Jeudi dernier (le 25 juin), plusieurs groupes d’islamistes ont attaqué la ville de Kobané et les villages alentours. La plupart d’entre-eux sont rentré dans la ville via la frontière turque. Les islamistes ont tout d’abord fait explosé des véhicules piégés, ils sont ensuite rentré dans la ville en portant des uniformes de l’ALS (Armée Libre Syrienne), c’est pour cette raison que les civils ne se sont pas enfuit (les YPG/YPJ et l’ALS sont alliés dans le canton de Kobané).

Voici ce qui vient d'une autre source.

Fixpoint run (ops : list op) (r : jrun) : res jrun :=
  match ops with
  | [] => Ok r
  | o :: ops' => let! r := do_op o r in run ops' r
  end.

(** A freshly formatted journal. *)
Definition empty_journal (start cap : Z) : JSuperOnDisk :=
  mk_disk 0 (start - 1) start (start + cap - 1) cap 0 0 0 0.

Definition init_run (start cap : Z) : jrun :=
  mk_run (new_JSuper (empty_journal start cap)) NoCheckpoint None [].

(** ** Abstract ring

    Two counters that only grow: positions [r_tail, r_head) are in use. *)
Record Ring : Type := mk_ring { r_tail : Z; r_head : Z }.


Definition ring_release (n : Z) (r : Ring) : option Ring :=
  if n <=? r_head r - r_tail r
  then Some (mk_ring (r_tail r + n) (r_head r)) else None.


(** The block of a position. *)
Definition block_of (d : JSuperOnDisk) (p : Z) : Z :=
  jstart_blockno d + p mod capacity d.

(** ** Invariants *)

(** Geometry of a formatted journal. *)
Definition geometry (d : JSuperOnDisk) : Prop :=
  max_blocks < capacity d < 2 ^ 62 /\
  0 <= jstart_blockno d < 2 ^ 62 /\
  jend_blockno d = jstart_blockno d + capacity d - 1.

Definition wf (d : JSuperOnDisk) : Prop :=
  geometry d /\ 0 <= n_used d <= capacity d /\
  0 <= tail d < capacity d /\ 0 <= head d < capacity d /\
  head d = (tail d + n_used d) mod capacity d.

(** The ring of the super block is the abstract one. *)
Definition refines (d : JSuperOnDisk) (r : Ring) : Prop :=
  wf d /\ 0 <= r_tail r /\
  tail d = r_tail r mod capacity d /\ n_used d = r_head r - r_tail r.
Lemma serialize_roundtrip_witness :
  exists buf', serialize (it := sorted_iter) sample_log (replicate 200 9) 3 =
      Ok (buf', calcSize sample_log) /\
    length buf' = 200%nat /\ take 3 buf' = [9; 9; 9] /\
    drop (3 + Z.to_nat (calcSize sample_log)) buf' =
      drop (3 + Z.to_nat (calcSize sample_log)) (replicate 200 9) /\
    InodeLogEntry_of_buf 0 (drop 3 buf') 180 =
      Ok (with_maps 0 (l_ext_add sample_log) ∅ ∅ sample_log).
Proof.
  apply (serialize_roundtrip sorted_iter sample_log (replicate 200 9) 3 0 180);
    [apply sample_log_ok | by_compute..].
Defined.

(** C33. Replaying a recovered log entry gives the same inode and the same block
    allocations as applying the entry that was logged, although the recovering
    process may visit the maps in another order, provided no two blocks are
    logged for the same extent ([slots_distinct]) and the blocks are logged at
    places that an inode has ([in_range]). *)
Theorem replay_equals_apply (it1 it2 : UIter) (cfg : Layout.ExtentConfig)
    e bs rest junk buf_size dst blocks :
  log_ok e -> calcSize e <= buf_size ->
  matches (fst (serialize_image (it := it1) e)) bs ->
  in_range e -> slots_distinct e -> length (Layout.ext_array dst) = 7%nat ->
  (let! e' := InodeLogEntry_of_buf junk (bs ++ rest) buf_size in
   applyChangesTo (it := it2) e' dst blocks) =
  applyChangesTo (it := it1) e dst blocks.
Proof.
  intros Hok Hsz Hm Hr Hd Hlen. rewrite (dec_log_image (it := it1) junk e) by done.
  cbn [res_bind]. transitivity (applyChangesTo (it := it2) e dst blocks); [done |].
  symmetry. by apply apply_order_irrelevant.
Qed.

Lemma replay_equals_apply_witness :
  (let! e' := InodeLogEntry_of_buf 0
      (overlay (fst (serialize_image (it := sorted_iter) sample_log))
         (replicate (Z.to_nat (calcSize sample_log)) 0) ++ [1; 2]) 200 in
   applyChangesTo (it := sorted_iter) (cfg := Layout.cfg_default) e' zero_inode ∅) =
  applyChangesTo (it := sorted_iter) (cfg := Layout.cfg_default) sample_log zero_inode ∅.
Proof.
  apply (replay_equals_apply sorted_iter sorted_iter Layout.cfg_default sample_log);
    [apply sample_log_ok | by_compute | | apply sample_in_range | apply sample_slots | done].
  by apply overlay_matches.
Defined.

(** Applying a log entry is idempotent: applying it again to the resulting
    inode changes neither the inode nor the recorded block allocations, so that
    a recovery interrupted and repeated ends in the same state. *)
Theorem apply_idempotent (it : UIter) (cfg : Layout.ExtentConfig) e dst blocks :
  in_range e -> length (Layout.ext_array dst) = 7%nat ->
  exists dst' blocks', applyChangesTo e dst blocks = Ok (dst', blocks') /\
    applyChangesTo e dst' blocks' = Ok (dst', blocks').
Proof.
  intros Hr Hlen. rewrite applyChangesTo_eq by done. eexists _, _. split; [done |].
  rewrite applyChangesTo_eq; [| done | cbn; by rewrite length_do_writes]. do 2 f_equal.
  - cbn [Layout.ext_array with_ext_array]. rewrite do_writes_idem.
    rewrite <- (apply_fields_idem e dst) at 2. done.
  - rewrite !insert_all_rev. apply union_idem.
Qed.

Lemma apply_idempotent_witness :
  exists dst' blocks',
    applyChangesTo (it := sorted_iter) (cfg := Layout.cfg_default)
      sample_log zero_inode ∅ = Ok (dst', blocks') /\
    applyChangesTo (it := sorted_iter) (cfg := Layout.cfg_default)
      sample_log dst' blocks' = Ok (dst', blocks').
Proof.
  apply (apply_idempotent sorted_iter Layout.cfg_default sample_log zero_inode ∅);
    [apply sample_in_range | done].
Defined.

(** Logging an assignment and applying the log is the same as making the
    assignment to the inode the log produces, for each of the eleven setters
    ([bitmap_op], which describes the inode bitmap, leaves the inode alone). *)
Theorem log_setter_correct (it : UIter) (cfg : Layout.ExtentConfig) f e dst blocks :
  in_range e -> length (Layout.ext_array dst) = 7%nat ->
  exists dst' blocks', applyChangesTo e dst blocks = Ok (dst', blocks') /\
    applyChangesTo (set_field f e) dst blocks = Ok (direct_set f dst', blocks').
Proof.
  intros Hr Hlen. rewrite applyChangesTo_eq by done. eexists _, _. split; [done |].
  assert (Hm : l_ext_add (set_field f e) = l_ext_add e /\
               l_ext_del (set_field f e) = l_ext_del e) by (by destruct e, f).
  destruct Hm as [Ha Hd]. rewrite applyChangesTo_eq; [| unfold in_range; by rewrite Ha, Hd | done].
  rewrite apply_fields_set. unfold writes, live_dels, newer. rewrite Ha, Hd.
  by destruct e, f, dst.
Qed.

Lemma log_setter_correct_witness :
  exists dst' blocks',
    applyChangesTo (it := sorted_iter) (cfg := Layout.cfg_default)
      sample_log zero_inode ∅ = Ok (dst', blocks') /\
    applyChangesTo (it := sorted_iter) (cfg := Layout.cfg_default)
      (set_field (SetNlink 3) sample_log) zero_inode ∅ =
      Ok (direct_set (SetNlink 3) dst', blocks').
Proof.
  apply (log_setter_correct sorted_iter Layout.cfg_default (SetNlink 3) sample_log zero_inode);
    [apply sample_in_range | done].
Defined.
Lemma process_step fuel now i m m' :
  (forall now m m', inv m -> tryNextTransaction spdk_rc spdk_super_rc fuel now m = Ok m' -> inv m') ->
  inv_except i m ->
  processJournalEntry spdk_rc spdk_super_rc (S fuel) now i m = Ok m' -> inv m'.
Proof.
  intros IH Hx H. rewrite processJournalEntry_S in H. inv_bind H. apply get_entry_ok in E.
  assert (Hcb : forall m1 ok, same_life i m m1 ->
            (ok = true /\ j_state a = SUCCESS \/ ok = false /\ j_state a = FAILURE) ->
            inv (call_back i ok m1)).
  { intros m1 ok Hsl Hok. apply call_back_inv; [by eapply same_life_except |].
    intros st l Hr (o & Ho & <-). destruct (sl_state _ _ _ Hsl _ E) as (o' & Ho' & Es & _).
    rewrite Ho in Ho'. injection Ho' as <-. rewrite Es in *.
    destruct Hok as [[-> Hs] | [-> Hs]]; rewrite Hs in *; inversion Hr; subst.
    - rewrite <- app_assoc. by constructor.
    - by constructor.
    - rewrite <- app_assoc. by econstructor. }
  destruct (j_state a) eqn:Hs; try discriminate H.
  - by eapply process_submit_inv.
  - by eapply process_flush_inv.
  - by eapply process_commit_inv.
  - inv_bind H. inv_bind H. eapply IH; [| exact H]. apply Hcb; [| by left].
    eapply same_life_trans; [by eapply on_success_loop_life | by apply ReleasePinnedMem_life].
  - inv_bind H. eapply IH; [| exact H]. apply Hcb; [by apply ReleasePinnedMem_life | by right].
Qed.

Lemma try_step fuel now m m' :
  (forall now i m m', inv_except i m ->
     processJournalEntry spdk_rc spdk_super_rc fuel now i m = Ok m' -> inv m') ->
  inv m -> tryNextTransaction spdk_rc spdk_super_rc (S fuel) now m = Ok m' -> inv m'.
Proof.
  intros IH Hinv H. cbn [tryNextTransaction] in H. unfold next_transaction in H.
  destruct (m_queue m) as [| i q] eqn:Hq; [by injection H as <- |].
  case_if_in H; [by injection H as <- |]. inv_bind H. apply get_entry_ok in E.
  set (o := j_with_place 0 0 a) in *. set (m1 := set_entry i o m) in *.
  assert (S1 : same_life i m m1) by (by eapply same_life_set_entry).
  assert (E1 : m_entries m1 !! i = Some o) by apply lookup_insert_eq.
  pose proof (same_life_inv _ _ _ _ E S1 Hinv) as Hinv1.
  assert (Hfail : forall m2, inv m2 -> m_queue m2 = i :: q -> m_entries m2 !! i = Some o ->
    processJournalEntry spdk_rc spdk_super_rc fuel now i
      (set_queue q (set_entry i (j_with_state FAILURE o) m2)) = Ok m' -> inv m').
  { intros m2 Hi2 Hq2 Ho2. apply IH. eapply dequeue_except; eauto. }
  inv_bind H. case_if_in H; [by apply (Hfail m1) |].
  inv_bind H. destruct a1 as [slot js]. set (m2 := set_super js _ m1) in *.
  pose proof (same_life_inv i m1 m2 o E1 (same_life_super _ _ _ _) Hinv1) as Hinv2.
  case_if_in H; [by apply (Hfail m2) |]. case_if_in H; [by injection H as <- |].
  destruct (JSuper.start_idx slot) as [st |]; [| done].
  destruct (JSuper.write_jsuper slot) as [w |]; [| done]. inv_bind H.
  assert (S3 : same_life i m2 a1).
  { destruct w; [by eapply WriteJSuper_life |].
    match goal with Hw : Ok m2 = Ok a1 |- _ => injection Hw as <- end.
    apply same_life_refl. }
  pose proof (same_life_inv i m2 a1 o E1 S3 Hinv2) as Hinv3.
  inv_bind H. inv_bind H. apply IH in H; [done |].
  destruct (sl_state _ _ _ S3 o E1) as (o3 & Ho3 & _).
  eapply same_life_except; [eapply same_life_queue, AcquirePinnedMem_life; eassumption |].
  eapply (dequeue_except i q a1 o3); [done | | exact Ho3 | by right].
  by rewrite (fr_queue _ _ _ (sl_frame _ _ _ S3)).
Qed.

Lemma handlers_inv fuel :
  (forall now i m m', inv_except i m ->
     processJournalEntry spdk_rc spdk_super_rc fuel now i m = Ok m' -> inv m') /\
  (forall now m m', inv m ->
     tryNextTransaction spdk_rc spdk_super_rc fuel now m = Ok m' -> inv m').
Proof.
  induction fuel as [| fuel [IH1 IH2]]; [split; intros; discriminate |]. split; intros.
  - by eapply process_step.
  - by eapply try_step.
Qed.

Lemma submit_step_inv now i inos m m' :
  inv m -> m_entries m !! i = None ->
  submitJournalEntry spdk_rc spdk_super_rc now i (set_entry i (new_jentry inos) m) = Ok m' ->
  inv m'.
Proof.
  intros [[Hnd Hq] Hj] Hi H. unfold submitJournalEntry in H. inv_bind H.
  apply (proj2 (handlers_inv _)) in E.
  - case_if_in H; injection H as <-; [| done]. destruct E as [? ?]. by split.
  - assert (Hni : i ∉ m_queue m).
    { intros Hin. destruct (Hq _ Hin) as (o & Ho & _). congruence. }
    split; [split |].
    + apply NoDup_app. split_and!; [done | set_solver | apply NoDup_singleton].
    + cbn. intros j [Hin | ->%list_elem_of_singleton]%elem_of_app.
      * rewrite lookup_insert_ne by congruence. auto.
      * rewrite lookup_insert_eq. by eexists.
    + intros j. specialize (Hj j). unfold entry_inv in *.
      cbn [set_queue set_entry m_entries m_outstanding m_trace m_flush_supported].
      destruct (decide (j = i)) as [-> | Hne]; [| by rewrite lookup_insert_ne].
      rewrite Hi in Hj. destruct Hj as [-> ->]. rewrite lookup_insert_eq. constructor.
Qed.

(** The completion of the outstanding command makes the entry ready again. *)
Lemma complete_ready flush st c l (err : bool) :
  life flush st (Some c) l ->
  exists st', (if err then Ok FAILURE else
     match st with
     | WRITE_BODY => Ok FLUSH
     | FLUSH => Ok WRITE_COMMIT
     | WRITE_COMMIT => Ok SUCCESS
     | _ => Crash AssertFail
     end) = Ok st' /\ ready flush st' (l ++ [LDone c (negb err)]).
Proof.
  intros Hl. destruct err; [eexists; split; [done | by econstructor] |].
  inversion Hl; subst; eexists; (split; [done |]).
  - by constructor.
  - by apply (ready_commit true b).
  - rewrite <- app_assoc. by constructor.
Qed.

Lemma complete_step_inv now i err m m' :
  inv m -> complete spdk_rc spdk_super_rc now i err m = Ok m' -> inv m'.
Proof.
  intros [[Hnd Hq] Hj] H. unfold complete in H.
  destruct (m_outstanding m !! i) as [c |] eqn:Hout; [| injection H as <-; by split].
  pose proof (Hj i) as Hi. unfold entry_inv in Hi. rewrite Hout in Hi.
  destruct (m_entries m !! i) as [o |] eqn:Ho; [| by destruct Hi].
  destruct (complete_ready _ _ _ _ err Hi) as (st' & Hst & Hr).
  unfold writeComplete, get_entry in H. cbn [set_io m_entries] in H. rewrite Ho in H.
  cbn [res_bind] in H. rewrite Hst in H. cbn [res_bind] in H.
  eapply (proj1 (handlers_inv _)); [| exact H]. clear H. split_and!.
  - split; [done |]. intros j Hin. cbn. destruct (decide (j = i)) as [-> | Hne].
    + destruct (Hq _ Hin) as (o' & Ho' & Hs'). rewrite Ho in Ho'. injection Ho' as <-.
      rewrite Hs' in Hi. inversion Hi.
    + rewrite lookup_insert_ne by done. auto.
  - cbn. intros Hin. destruct (Hq _ Hin) as (o' & Ho' & Hs').
    rewrite Ho in Ho'. injection Ho' as <-. rewrite Hs' in Hi. inversion Hi.
  - intros j Hne. specialize (Hj j). unfold entry_inv in *.
    cbn [set_entry set_io m_entries m_outstanding m_trace m_flush_supported].
    rewrite lookup_insert_ne, lookup_delete_ne, proj_snoc by done. cbn [label_of].
    rewrite decide_False by done. by rewrite app_nil_r.
  - cbn. apply lookup_delete_eq.
  - eexists. split; [apply lookup_insert_eq |].
    cbn [set_entry set_io m_trace m_flush_supported j_with_state j_state].
    rewrite proj_snoc. cbn [label_of]. by rewrite decide_True.
Qed.

Lemma inv_super js fl m : inv m -> inv (set_super js fl m).
Proof. intros [? ?]. by split. Qed.

Lemma inv_emit_super e m :
  (forall i, label_of i e = None) -> inv m -> inv (emit e m).
Proof.
  intros He [Hq Hj]. split; [done |]. intros i. specialize (Hj i). unfold entry_inv in *.
  cbn [emit set_io m_entries m_outstanding m_trace m_flush_supported].
  by rewrite proj_snoc, He, app_nil_r.
Qed.

Lemma retry_loop_inv fuel now n m n' m' :
  inv m -> retry_loop spdk_rc spdk_super_rc fuel now n m = Ok (n', m') -> inv m'.
Proof.
  revert n m. induction fuel as [| fuel IH]; intros n m Hinv H; [done |].
  cbn [retry_loop] in H. destruct (m_queue m) eqn:Hq; [by injection H as <- <- |].
  case_if_in H; [by injection H as <- <- |]. inv_bind H.
  eapply IH; [| exact H]. by eapply (proj2 (handlers_inv _)).
Qed.

Lemma WriteJSuper_inv m m' : inv m -> WriteJSuper spdk_super_rc m = Ok m' -> inv m'.
Proof.
  intros Hinv. unfold WriteJSuper.
  destruct (JSuper.TrySetWriteInProgress _) as [[[dj n] |] js]; intros H.
  - inv_bind H. injection H as <-. apply inv_emit_super; [done | by apply inv_super].
  - injection H as <-. by apply inv_super.
Qed.

Lemma super_step_inv fuel now err m m' :
  inv m -> jsuper_write_complete spdk_rc spdk_super_rc fuel now err m = Ok m' -> inv m'.
Proof.
  intros Hinv H. unfold jsuper_write_complete in H.
  destruct (m_super_inflight m); [| by injection H as <-].
  inv_bind H. inv_bind H. inv_bind H. destruct a1 as [n m1].
  assert (inv m1).
  { eapply retry_loop_inv; [| eassumption]. apply inv_emit_super; [done |]. by apply inv_super. }
  case_if_in H; [by eapply WriteJSuper_inv | by injection H as <-].
Qed.

Lemma reachable_inv m : reachable spdk_rc spdk_super_rc m -> inv m.
Proof.
  induction 1 as [js fl inos | m m' _ Hinv Hstep].
  - split; [split; [constructor | intros i Hi%elem_of_nil; done] |]. by intros i.
  - inversion Hstep; subst.
    + by eapply submit_step_inv.
    + by eapply complete_step_inv.
    + by eapply super_step_inv.
    + destruct Hinv. by split.
    + by apply inv_super.
Qed.

End HandlerLemmas.

(** ** Lemmas on traces *)

Lemma proj_split i l1 x l2 tr :
  proj i tr = l1 ++ x :: l2 ->
  exists t1 e t2, tr = t1 ++ e :: t2 /\ label_of i e = Some x /\
    proj i t1 = l1 /\ proj i t2 = l2.
Proof.
  revert l1. induction tr as [| e tr IH]; intros l1 H; [by destruct l1 |].
  change (e :: tr) with ([e] ++ tr) in H. rewrite proj_app in H.
  unfold proj at 1 in H. cbn [omap list_omap] in H.
  destruct (label_of i e) as [y |] eqn:He; cbn [app] in H.
  - destruct l1 as [| z l1]; injection H as Hy H.
    + subst. exists [], e, tr. by rewrite He.
    + destruct (IH _ H) as (t1 & e' & t2 & -> & He' & H1 & H2).
      exists (e :: t1), e', t2. split_and!; try done.
      unfold proj in *. cbn [omap list_omap]. rewrite He. by f_equal.
  - destruct (IH _ H) as (t1 & e' & t2 & -> & He' & H1 & H2).
    exists (e :: t1), e', t2. split_and!; try done.
    unfold proj in *. cbn [omap list_omap]. by rewrite He.
Qed.

Lemma label_done i e c ok : label_of i e = Some (LDone c ok) -> e = Completed i c ok.
Proof. destruct e; cbn; try case_decide; naive_solver. Qed.

Lemma label_submit i e c : label_of i e = Some (LSubmit c) -> e = Submitted i c.
Proof. destruct e; cbn; try case_decide; naive_solver. Qed.

Lemma proj_done i l1 c ok l2 tr :
  proj i tr = l1 ++ LDone c ok :: l2 -> Completed i c ok ∈ tr.
Proof.
  intros (t1 & e & t2 & -> & He%label_done & _)%proj_split. subst. set_solver.
Qed.

(** Enough of the script of an entry has run for its body to be durable. *)
Lemma script_durable flush i b l tr :
  is_body b -> proj i tr = before_commit flush b ++ l -> durable flush tr i b.
Proof.
  intros Hb H. split; [by intros -> |].
  split; [by eapply (proj_done _ [LSubmit _]), H |].
  destruct flush; [right; right | by left].
  change (before_commit true _ ++ l) with
    ([LSubmit b] ++ LDone b true :: LSubmit FlushCmd :: LDone FlushCmd true :: l) in H.
  apply proj_split in H as (t1 & e1 & t2 & -> & ->%label_done & _ & H).
  apply (proj_split _ []) in H as (t2' & e2 & t3 & -> & ->%label_submit & _ & H).
  apply (proj_split _ []) in H as (t3' & e3 & t4 & -> & ->%label_done & _ & H).
  by exists t1, t2', t3', t4, i.
Qed.

(** [l] is [l1], then [x], then [l2]: at most one element of a script fits. *)
Ltac script_cases :=
  repeat match goal with
  | H : [] = _ ++ _ :: _ |- _ => by destruct (app_cons_not_nil _ _ _ H)
  | H : _ :: _ = ?l1 ++ _ :: _ |- _ =>
      let y := fresh "y" in
      destruct l1 as [| y l1]; cbn [app] in H; injection H; clear H; intros;
        subst; try done
  | H1 : is_body ?c, H2 : is_commit ?c |- _ => by destruct c
  | H1 : is_body ?c, H2 : commit_with _ ?c |- _ => by destruct c
  | H : is_commit FlushCmd |- _ => by case H
  end.
(* ===== verification/BlockBuf.v ===== *)
(** * Block buffer cache

    [BlockBufferItem] and [BlockBuffer] of [cfs/src/BlockBuffer.cc]: the slots,
    the replacement list with the map of iterators into it, the free slots, the
    index of the blocks and of the dirty blocks of each inode, the flushes and
    the move of the blocks of an inode between the buffers of two workers.  A slot
    is an object of a heap that buffers share.  A node of the [std::list] has an
    identity, so that an iterator to a node that is gone is a fault. *)

From Stdlib Require Import ZArith Lia Bool SpecFloat.
From stdpp Require Import base list option gmap.
From S2P Require Import Prelude Unordered.

Module BlockBuf.

(** ** Data *)

Inductive BlockBufferStatus : Type :=
| BLOCK_BUF_NONE
| BLOCK_BUF_VALID
| BLOCK_BUF_LOCKED.

#[export] Instance status_eq_dec : EqDecision BlockBufferStatus.
Proof. solve_decision. Defined.

Record BlockBufferItem : Type := mk_item {
  dataPtr : Z;
  idx : Z;
  blockSize : Z;
  blockNo : Z;
  itemIndex : Z;
  isDirty : bool;
  inMem : bool;
  status : BlockBufferStatus;
  lastFlushBlockReqSeqNo : Z
}.

Definition BLOCK_BUF_LOCK_GRAB_DEFAULT : Z := -1.
Definition BLOCK_BUF_LOCK_GRAB_YES : Z := 1.
Definition BLOCK_BUF_LOCK_GRAB_NO : Z := 0.

(** A node of [_cache_items_list]. *)
Record lnode : Type := mk_lnode {
  n_id : Z;
  n_bno : Z;
  n_item : Z
}.

Record bstats : Type := mk_stats {
  reportStat : bool;
  totalReqNumWithinInterval : Z;
  totalHitNumWithinInterval : Z;
  totalFlushSubmitWithinInterval : Z
}.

Il a fallu trois jours aux YPG/YPJ pour nettoyer la zone, si cela a prit autant de temps, c’est parce que les islamistes prenaient des civils en otage et que les forces kurdes prenaient soin de ne pas risquer des vies civiles. Ce sont 233 civils qui ont été massacrés, parmi lesquels de nombreux enfants et personnes agées. 23 combattants du YPG, 14 membres d’Asayiş, un membre de Tev Dem et un membre de l’Union des Jeunes de Rojava (Yekîtiya Ciwanên Rojava ) ont été tués au combat. La plupart des affrontements ont eu lieu dans le centre-ville de Kobané et dans le village proche de Berxbotan.

Tous les islamistes (entre 80 et 100) sauf 7 ont été abattus par les forces kurdes. Dans un communiqué publié ce matin, le commandement des YPG/YPJ a promis de faire payer ce massacre aux islamistes. De son coté, le PKK a publié la même déclaration. Lors du massacre même, de nombreux civils du coté turc de la frontière, au village kurde de Suruç, ont accourus à l’hopital pour donner leur sang. L’armée turque a évidemment empêché les civils de Kobané d’accéder aux hopitaux de Suruç.

Dans l’est de la Syrie, dans le canton de Ciziré, la ville d’Hassaké est prise d’assaut par l’Etat Islamique. Cette ville est depuis plusieurs mois partagée sous le contrôle de l’ASA (l’Armée Syrienne Arabe) et des YPG/YPJ. Jusqu’à présent, l’Etat Islamique a pénétré dans la partie sous contrôle de l’ASA. Au moins 3 villages ont été repris par les YPG/YPJ après avoir été brièvement occupés par l’Etat Islamique.

Vue des combats à Kobané depuis la frontière turque.

Vue des combats à Kobané depuis la frontière turque.